Talking Shop with Jeffrey Wiener

digital artist Jeffrey Wiener
Jeff Wiener, Jenny, 2014. Created with the Procreate app on iPad 4. This was a first attempt to try oil-painting techniques and transparent “glazing” on top of a drawing.

Jeffrey Wiener holds a BA from Florida State University, where he studied printmaking. In addition to exhibiting his surrealist drawings and paintings in American galleries, he was a pioneer, in the 1990s, of the process of exhibiting online. As publisher of www.thegreatnude.tv, an online magazine, he promotes artists working figuratively, connecting them with collectors, gallery owners, decorators, and fans of figurative art. The GreatNude Registry is his curated collection of contemporary figurative work.

Helen Dwork: What art and artists do you view as influences, and how does that influence translate in the field of digital art, which would have been unfathomable to previous generations?
Jeffrey Wiener: At a very early age, I was exposed to the artists of the Renaissance through art books that my mother brought home. It’s a bit geeky I suppose, but most of the artists who impressed me were themselves seeking solutions to their works using new technologies. Those artists seemed to have had so much to say, and yet did so much with such “flat” tools of communication! They empowered themselves with the new technologies of their time. That really made an impression on me.

Leonardo Da Vinci’s quest to document the world around him impressed me, as did his thirst for knowledge and wide professional career. Or consider the multi-medium-talented Michelangelo, with his ambitious handling of both narrative and presentation in a difficult project that took many years to accomplish—the Sistine Chapel. 
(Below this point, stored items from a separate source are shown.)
(** ** The validator: claims C1, C2, C4, C6, C7 and C8 *)

(** C1: with repairs disallowed, [validate_hunk] returns true exactly when
    the header declares spans, the context and removed lines together are
    as many as the old span, the context and added lines together are as
    many as the new span, and no line is unexpected; the no-newline marker
    is in neither count.  The hunk is left as it was. *)
Theorem validate_without_repairs_iff (hunk : Hunk.t) (file_header : str)
    (st : state) :
  (fst (result (validate_hunk hunk file_header false) st) = true <->
   exists old_span new_span,
     declared_spans (Hunk.header hunk) = Some (old_span, new_span) /\
     count_kind Context (Hunk.body hunk) + count_kind Removed (Hunk.body hunk)
       = old_span /\
     count_kind Context (Hunk.body hunk) + count_kind Added (Hunk.body hunk)
       = new_span /\
     count_kind Unexpected (Hunk.body hunk) = 0) /\
  snd (result (validate_hunk hunk file_header false) st) = hunk.
Proof.
  rewrite validate_hunk_result. unfold validate_outcome.
  rewrite has_unexpected_classify, expected_spans_classify.
  destruct (declared_spans (Hunk.header hunk)) as [[old_span new_span]|].
  - destruct (spans_eqb _ (old_span, new_span)) eqn:E.
    + apply spans_eqb_eq in E. injection E as E1 E2. simpl. split; [|reflexivity].
      rewrite negb_involutive, Nat.eqb_eq. split.
      * intros H. exists old_span, new_span. auto.
      * intros (o & n & _ & _ & _ & H). exact H.
    + simpl. split; [|reflexivity]. split; [discriminate|].
      intros (o & n & Hd & Ho & Hn & _). injection Hd as <- <-.
      apply not_true_iff_false in E. exfalso. apply E. apply spans_eqb_eq.
      rewrite Ho, Hn. reflexivity.
  - simpl. split; [|reflexivity]. split; [discriminate|].
    intros (o & n & Hd & _). discriminate Hd.
Qed.

(** C2: a hunk with a well-formed header, a span mismatch and no
    unexpected line, validated with repairs allowed, is retained; its
    header then declares exactly the counted spans; the events end with
    the repair and "valid after repair"; its body is untouched. *)
Theorem span_repair_makes_header_consistent (hunk : Hunk.t)
    (file_header : str) (st : state) (declared : nat * nat) :
  declared_spans (Hunk.header hunk) = Some declared ->
  has_unexpected hunk = false ->
  expected_spans hunk <> declared ->
  let hunk' := snd (result (validate_hunk hunk file_header true) st) in
  fst (result (validate_hunk hunk file_header true) st) = true /\
  declared_spans (Hunk.header hunk') = Some (expected_spans hunk) /\
  expected_spans hunk' = expected_spans hunk /\
  Hunk.body hunk' = Hunk.body hunk /\
  logged_codes (validate_hunk hunk file_header true) st =
    ["HUNK_HEADER_SPAN_REPAIRED"; "HUNK_VALID_AFTER_REPAIR"].
Proof.
  intros Hd Hu Hne. cbv zeta.
  rewrite validate_hunk_result, validate_hunk_codes.
  unfold validate_outcome. rewrite Hd, Hu.
  assert (E : spans_eqb (expected_spans hunk) declared = false).
  { apply not_true_iff_false. rewrite spans_eqb_eq. exact Hne. }
  rewrite E. simpl. repeat split.
  unfold repaired_header.
  unfold declared_spans, re_match in Hd.
  destruct (rmatch span_header_re (Hunk.header hunk)) as [[g n]|] eqn:Hm;
    [|discriminate].
  erewrite re_sub_at_match by exact Hm.
  rewrite declared_spans_span_header_text.
  destruct (expected_spans hunk); reflexivity.
Qed.

Lemma span_repair_makes_header_consistent_witness :
  fst (result (validate_hunk scenario_hunk scenario_file_header true) st0) = true /\
  declared_spans
    (Hunk.header
       (snd (result (validate_hunk scenario_hunk scenario_file_header true) st0))) =
  Some (1, 3).
Proof.
  destruct (@span_repair_makes_header_consistent
              scenario_hunk scenario_file_header st0 (2, 3))
    as (H1 & H2 & _).
  - reflexivity.
  - reflexivity.
  - vm_compute. discriminate.
  - split; [exact H1 | exact H2].
Defined.

(** C4 as it is stated fails: repairing the hunk of the scenario, whose
    header is "@@ -1,2 +1,3 @@", turns both start offsets from 1 to 0. *)
Lemma repair_resets_start_offsets :
  ~ repair_keeps_starts scenario_hunk scenario_file_header st0.
Proof. unfold repair_keeps_starts. vm_compute. discriminate. Qed.
Lemma pmf_800_underflows (k : nat) :
  (k <= 7)%nat -> 0 <= Poisson.pmf k 800 <= tiny.
Proof.
  intros Hk. split; [apply pmf_nonneg; lra |].
  unfold Poisson.pmf, tiny.
  assert (He : (27 / 10) ^ 800 <= exp 800).
  { assert (E : INR 800 = 800) by (rewrite INR_IZR_INZ; reflexivity).
    rewrite <- E. apply exp_nat_ge. }
  assert (Hp : 800 ^ k <= 800 ^ 7) by (apply Rle_pow; [lra | exact Hk]).
  assert (Hk0 : 0 < 800 ^ k) by (apply pow_lt; lra).
  assert (Hf : 1 <= INR (fact k)).
  { change 1 with (INR 1). apply le_INR. pose proof (lt_O_fact k). lia. }
  assert (H2 : 0 < 2 ^ 1075) by (apply pow_lt; lra).
  pose proof pow_bound_800 as Hb.
  pose proof (exp_pos 800) as Hx.
  rewrite exp_Ropp.
  apply (Rmult_le_reg_r (exp 800 * INR (fact k) * 2 ^ 1075)).
  { apply Rmult_lt_0_compat; [apply Rmult_lt_0_compat |]; lra. }
  replace (/ exp 800 * 800 ^ k / INR (fact k)
           * (exp 800 * INR (fact k) * 2 ^ 1075))
    with (800 ^ k * 2 ^ 1075) by (field; lra).
  replace (/ 2 ^ 1075 * (exp 800 * INR (fact k) * 2 ^ 1075))
    with (exp 800 * INR (fact k)) by (field; lra).
  apply Rle_trans with (800 ^ 7 * 2 ^ 1075).
  - apply Rmult_le_compat_r; lra.
  - apply Rle_trans with (exp 800 * 1); [lra |].
    apply Rmult_le_compat_l; lra.
Qed.

Lemma cells_800_underflow (c : nat * nat) :
  In c (grid 8) -> cell_prob pmf64 mul64 800 800 c = 0.
Proof.
  destruct c as [h a]. intros Hc. apply in_grid in Hc.
  unfold cell_prob, pmf64, mul64. simpl fst. simpl snd.
  destruct (pmf_800_underflows h ltac:(lia)) as [H0 H1].
  rewrite (flush_small _ H0 H1), Rmult_0_l.
  apply flush_small; [lra | left; apply tiny_pos].
Qed.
There were also a few twentieth-century artists who also caught my attention: the activist-oriented artists of the WPA, including Thomas Hart Benton, Diego Rivera, Grant Wood, and Paul Cadmus. I was very impressed that each of these artists had a great deal to say about the world around them, and channeled that need through their public artworks. 

My favorite artist though would have to be M.C. Escher, with his accomplishments in lithography and with his entertaining, conceptual illustrations. When I was a teen, I had Escher posters on the wall along with my Farrah Fawcett posters.

I think these artists have given me the perspective to see that technology can be harnessed to amplify an artist’s message. This is such an important component of an artist’s career in the modern world. I’m constantly asking artists if they manage their own websites and are taking advantage of new technologies to help promote their careers. There’s very little excuse for an artist to be afraid of technology. The challenge of learning new technologies to “share” is part of the world everyone lives in now. These same technologies can be harnessed to promote artistic experiences directed by artists themselves.

digital artist Jeffrey Wiener
Jeff Wiener, Weird Old Man. Created on a Samsung Galaxy III.

HD: How does your digital art relate to your art in traditional media?
JW: I have always been a geek, and I have a history of purchasing drawing tools just to try them out. My “Old World” drawing toolbox, however is a simple wooden cigar box with a handful of my favorite lead and graphite pencils, kneaded erasers, little sharpeners and blades, everything placed just right. There’s this technical fascination I have with the process of drawing, and specifically life drawing, which makes trying out the iPad and using a Stylus a natural attraction. It’s a “lighter toolkit” so to speak, and a very clean work experience. No wood shaving or graphite dust to smudge up your work.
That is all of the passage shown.